We look forward to seeing you there. 



silverdollar77 said:


> Hello,
> 
> Been lurking a bit and thinking of re-entering the sport. I have not shot in 30 years, and when I did, 4 wheel compounds were the new rage. I shot a 2 wheel PSE because that is what I could afford. I shot out of Keowee Bowmen in Clemson, SC, and when I was there we put on the Nationals in 1977. I helped build the extra ranges needed down in Issaqueena Woods and placed well in my division of Freestyle Limited.
> 
> ...


_Posted via Mobile Device_


----------



## LoneEagle0607 (Jan 15, 2008)

*great place to shoot*

We have a great time shooting together there. Be sure and go to the website listed by Spoon13 above and come join us.


----------



## silverdollar77 (Apr 16, 2010)

thanks for the comments...I will put the first of May on the calendar and see if it works out...

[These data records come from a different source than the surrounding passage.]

(* ===== verification/CxTypes.v ===== *)
(** * The types of Cx AVPs

    The dictionary of [src/cx.cpp], and the types at which its messages add and
    read AVPs: every message the program builds is well typed, so that each
    accessor of [CxMessages] finds the value it expects. *)

From Stdlib Require Import String Ascii ZArith Lia.
From stdpp Require Import base list strings option.
From S2P Require Import Prelude Types CxMessages.
Import Types.Cx.
Open Scope Z_scope.

(** ** The dictionary *)

(** The names [Cx::Dictionary] looks its AVPs up by, most of them under the vendor
    3GPP; the other AVPs are looked up by the base dictionary. *)
Definition dictionary : list (avp_name * (string * string)) := [
  (PUBLIC_IDENTITY, ("3GPP", "Public-Identity"));
  (SIP_AUTH_DATA_ITEM, ("3GPP", "SIP-Auth-Data-Item"));
  (SIP_AUTH_SCHEME, ("3GPP", "SIP-Authentication-Scheme"));
  (SIP_AUTHORIZATION, ("3GPP", "SIP-Authorization"));
  (SIP_NUMBER_AUTH_ITEMS, ("3GPP", "SIP-Number-Auth-Items"));
  (SERVER_NAME, ("3GPP", "Server-Name"));
  (SIP_DIGEST_AUTHENTICATE, ("3GPP", "SIP-Digest-Authenticate"));
  (CX_DIGEST_HA1, ("3GPP", "Digest-HA1"));
  (CX_DIGEST_REALM, ("3GPP", "Digest-Realm"));
  (VISITED_NETWORK_IDENTIFIER, ("3GPP", "Visited-Network-Identifier"));
  (SERVER_CAPABILITIES, ("3GPP", "Server-Capabilities"));
  (MANDATORY_CAPABILITY, ("3GPP", "Mandatory-Capability"));
  (OPTIONAL_CAPABILITY, ("3GPP", "Optional-Capability"));
  (SERVER_ASSIGNMENT_TYPE, ("3GPP", "Server-Assignment-Type"));
  (USER_AUTHORIZATION_TYPE, ("3GPP", "User-Authorization-Type"));
  (ORIGINATING_REQUEST, ("3GPP", "Originating-Request"));
  (USER_DATA_ALREADY_AVAILABLE, ("3GPP", "User-Data-Already-Available"));
  (USER_DATA, ("3GPP", "User-Data"));
  (CX_DIGEST_QOP, ("3GPP", "Digest-QoP"));
  (SIP_AUTHENTICATE, ("3GPP", "SIP-Authenticate"));
  (CONFIDENTIALITY_KEY, ("3GPP", "Confidentiality-Key"));
  (INTEGRITY_KEY, ("3GPP", "Integrity-Key"));
  (ASSOCIATED_IDENTITIES, ("3GPP", "Associated-Identities"));
  (DEREGISTRATION_REASON, ("3GPP", "Deregistration-Reason"));
  (REASON_CODE, ("3GPP", "Reason-Code"));
  (IDENTITY_WITH_EMERGENCY_REGISTRATION, ("3GPP", "Identity-with-Emergency-Registration"));
  (CHARGING_INFORMATION, ("3GPP", "Charging-Information"));
  (PRIMARY_CHARGING_COLLECTION_FUNCTION_NAME,
    ("3GPP", "Primary-Charging-Collection-Function-Name"));
  (SECONDARY_CHARGING_COLLECTION_FUNCTION_NAME,
    ("3GPP", "Secondary-Charging-Collection-Function-Name"));
  (PRIMARY_EVENT_CHARGING_FUNCTION_NAME, ("3GPP", "Primary-Event-Charging-Function-Name"));
  (SECONDARY_EVENT_CHARGING_FUNCTION_NAME, ("3GPP", "Secondary-Event-Charging-Function-Name"));
  (SUPPORTED_FEATURES, ("3GPP", "Supported-Features"));
  (VENDOR_ID, ("", "Vendor-Id"));
  (FEATURE_LIST_ID, ("3GPP", "Feature-List-ID"));
  (FEATURE_LIST, ("3GPP", "Feature-List"));
  (WILDCARDED_PUBLIC_IDENTITY, ("3GPP", "Wildcarded-Public-Identity"));
  (UAR_FLAGS, ("3GPP", "UAR-Flags")) ]%string.

Definition command_name (c : command) : string :=
  match c with
  | USER_AUTHORIZATION_REQUEST => "3GPP/User-Authorization-Request"
  | USER_AUTHORIZATION_ANSWER => "3GPP/User-Authorization-Answer"
  | LOCATION_INFO_REQUEST => "3GPP/Location-Info-Request"
  | LOCATION_INFO_ANSWER => "3GPP/Location-Info-Answer"
  | MULTIMEDIA_AUTH_REQUEST => "3GPP/Multimedia-Auth-Request"
  | MULTIMEDIA_AUTH_ANSWER => "3GPP/Multimedia-Auth-Answer"
  | SERVER_ASSIGNMENT_REQUEST => "3GPP/Server-Assignment-Request"
  | SERVER_ASSIGNMENT_ANSWER => "3GPP/Server-Assignment-Answer"
  | REGISTRATION_TERMINATION_REQUEST => "3GPP/Registration-Termination-Request"
  | REGISTRATION_TERMINATION_ANSWER => "3GPP/Registration-Termination-Answer"
  | PUSH_PROFILE_REQUEST => "3GPP/Push-Profile-Request"
  | PUSH_PROFILE_ANSWER => "3GPP/Push-Profile-Answer"
  end.

(** No two AVPs, and no two commands, are looked up by the same name. *)
Lemma dictionary_injective :
  NoDup (map fst dictionary) /\ NoDup (map snd dictionary) /\ Inj (=) (=) command_name.
Proof.
  split; [apply (bool_decide_unpack _); by vm_compute|].
  split; [apply (bool_decide_unpack _); by vm_compute|]. by intros [] [].
Qed.

(** ** Types *)

(** How the source reads and adds an AVP: with [val_str], [val_i32] or [val_u32], or
    as a group, with the AVPs it puts there or looks for there. *)
Inductive avp_type := AString | AInt32 | AUnsigned32 | AGroup (members : list avp_name).

Definition type_of (n : avp_name) : avp_type :=
  match n with
  | AUTH_SESSION_STATE | RESULT_CODE | EXPERIMENTAL_RESULT_CODE | SIP_NUMBER_AUTH_ITEMS
  | MANDATORY_CAPABILITY | OPTIONAL_CAPABILITY | SERVER_ASSIGNMENT_TYPE | USER_AUTHORIZATION_TYPE
  | ORIGINATING_REQUEST | USER_DATA_ALREADY_AVAILABLE | REASON_CODE => AInt32
  | VENDOR_ID | FEATURE_LIST_ID | FEATURE_LIST | UAR_FLAGS => AUnsigned32
  | VENDOR_SPECIFIC_APPLICATION_ID => AGroup [VENDOR_ID]
  | EXPERIMENTAL_RESULT => AGroup [VENDOR_ID; EXPERIMENTAL_RESULT_CODE]
  | SIP_AUTH_DATA_ITEM =>
      AGroup [SIP_AUTH_SCHEME; SIP_AUTHORIZATION; SIP_DIGEST_AUTHENTICATE; SIP_AUTHENTICATE;
              CONFIDENTIALITY_KEY; INTEGRITY_KEY]
  | SIP_DIGEST_AUTHENTICATE =>
      AGroup [CX_DIGEST_HA1; CX_DIGEST_REALM; CX_DIGEST_QOP; DIGEST_HA1; DIGEST_REALM; DIGEST_QOP]
  | SERVER_CAPABILITIES => AGroup [SERVER_NAME; MANDATORY_CAPABILITY; OPTIONAL_CAPABILITY]
  | ASSOCIATED_IDENTITIES => AGroup [USER_NAME]
  | DEREGISTRATION_REASON => AGroup [REASON_CODE]
  | CHARGING_INFORMATION =>
      AGroup [PRIMARY_CHARGING_COLLECTION_FUNCTION_NAME;
              SECONDARY_CHARGING_COLLECTION_FUNCTION_NAME;
              PRIMARY_EVENT_CHARGING_FUNCTION_NAME; SECONDARY_EVENT_CHARGING_FUNCTION_NAME]
  | SUPPORTED_FEATURES => AGroup [VENDOR_ID; FEATURE_LIST_ID; FEATURE_LIST]
  | _ => AString
  end.

Definition is_int32 (z : Z) : bool := (- 2 ^ 31 <=? z) && (z <? 2 ^ 31).
Definition is_uint32 (z : Z) : bool := (0 <=? z) && (z <? 2 ^ 32).

Definition is_member (n : avp_name) (members : list avp_name) : bool := bool_decide (n ∈ members).

(** An AVP has a value of its type, in its width; a group has members only, each of
    its type. *)
Fixpoint well_typed (a : avp) : bool :=
  let '(Avp n v) := a in
  match type_of n, v with
  | AString, OctetString _ => true
  | AInt32, Integer32 z => is_int32 z
  | AUnsigned32, Unsigned32 z => is_uint32 z
  | AGroup members, Grouped l =>
      (fix all (l : list avp) : bool :=
         match l with
         | [] => true
         | b :: l => is_member (avp_key b) members && well_typed b && all l
         end) l
  | _, _ => false
  end.

Lemma well_typed_group n members l :
  type_of n = AGroup members ->
  well_typed (group n l) =
    forallb (fun b => is_member (avp_key b) members && well_typed b) l.
Proof.
  intros Hn. unfold group. cbn [well_typed]. rewrite Hn.
  induction l as [|b l IH]; [done|]. cbn [forallb]. by rewrite <- IH.
Qed.

(** The AVPs the stack adds to a message of a command: its own, and the result of
    the two answers that [set_result_code] completes. *)
Definition of_stack (c : command) (a : avp) : Prop :=
  stack_avp a \/
  ((c = REGISTRATION_TERMINATION_ANSWER \/ c = PUSH_PROFILE_ANSWER) /\
   (avp_key a = RESULT_CODE \/ avp_key a = EXPERIMENTAL_RESULT)).

Section typed.
Context (c : command).

Definition typed_avps (l : list avp) : Prop := Forall (fun a => of_stack c a \/ well_typed a = true) l.

Lemma typed_app l1 l2 : typed_avps (l1 ++ l2) <-> typed_avps l1 /\ typed_avps l2.
Proof. apply list.Forall_app. Qed.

By chance anybody going out to shoot this Sunday?


----------



## TNMAN (Oct 6, 2009)

*welcome back*

Welcome back to field archery and to AT. Didn't get to go to Clemson nationals but shot there many times in SE sectionals. Bill Shane was a good friend, and always enjoyed shooting with him.


----------



## psargeant (Aug 1, 2004)

Welcome back to field archery. I look forward to getting a chance to shoot with you sometime. You'll find a good group of dedicated field archers here in nc. We have 2 other field archery ranges within 2 hours of dcwc in colfax and yadkinville. We do most of our shoots on Saturdays. You'll find dcwc to be one of the nicest field archery ranges anywhere. If you have any additional questions please feel free to send me a pm...


----------



## silverdollar77 (Apr 16, 2010)

Bill Shane was the local pro at the time...it's my understanding that he has passed on...along with Jim Edens and Jack Wilson...I hear that Dan Smith is still kickin' around though...

they all taught me how to shoot and to love the sport...I grew up with their kids...all very friendly competitive teen rivalry..( it was not uncommon to go into the clubhouse before a shoot and come out, grab your bow from the rack only to find that your sights had been "moved":mg

...may they rest well...


----------



## CarlV (Mar 12, 2008)

Spoon13 said:


> www.ncfaa-archery.com.


I think it's .org

www.ncfaa-archery.org


----------



## psargeant (Aug 1, 2004)

It is thanks for the catch. I missed it somehow


----------



## Spoon13 (Feb 20, 2007)

CarlV said:


> I think it's .org
> 
> www.ncfaa-archery.org


Sorry about that. I have it bookmarked so I don't have to remember it. And for good reason.
_Posted via Mobile Device_


----------



## pragmatic_lee (Jan 19, 2008)

silverdollar77 said:


> thanks for the comments...I will put the first of May on the calendar and see if it works out...
> 
> By chance anybody going out to shoot this Sunday?


Sorry,
Just seeing this on Monday. As mentioned earlier, there are some of us that shoot every Thu. evening. We usually get started on the course around 5:30; however, I'm normally there by 4:30. 

If there's any way possible, you really should come to the Extravaganza - a super fun weekend. :tongue:


----------



## silverdollar77 (Apr 16, 2010)

I swung by there yesterday and talked to a fellow named Terry who was there acting as a sort of liason to answer questions. Very nice and personable and it seems his story is similar to mine...shot as a teen..hasn't shot in years and now wants to get back into it...


Very impressive setup out there...

I will definitely try and make it to the Extravaganza...thanks


----------



## pragmatic_lee (Jan 19, 2008)

silverdollar77 said:


> I swung by there yesterday and talked to a fellow named Terry who was there acting as a sort of liason to answer questions. Very nice and personable and it seems his story is similar to mine...shot as a teen..hasn't shot in years and now wants to get back into it...
> 
> 
> Very impressive setup out there...
> ...


This is my 3rd season going to DCWC - 2nd as a member. Not sure how much you were able to see on Sunday, but if you just saw the practice range, then you're in for a big surprise. :tongue: There's 14 targets on the front side, some of which you passed driving in. There's also 14 targets near the power line on the entrance road - this is the Animal range. Then there's 14 more targets on the back side. Jarlicker built this course and once you get a chance to shoot it, you'll know what we call him "evil". :wink:


----------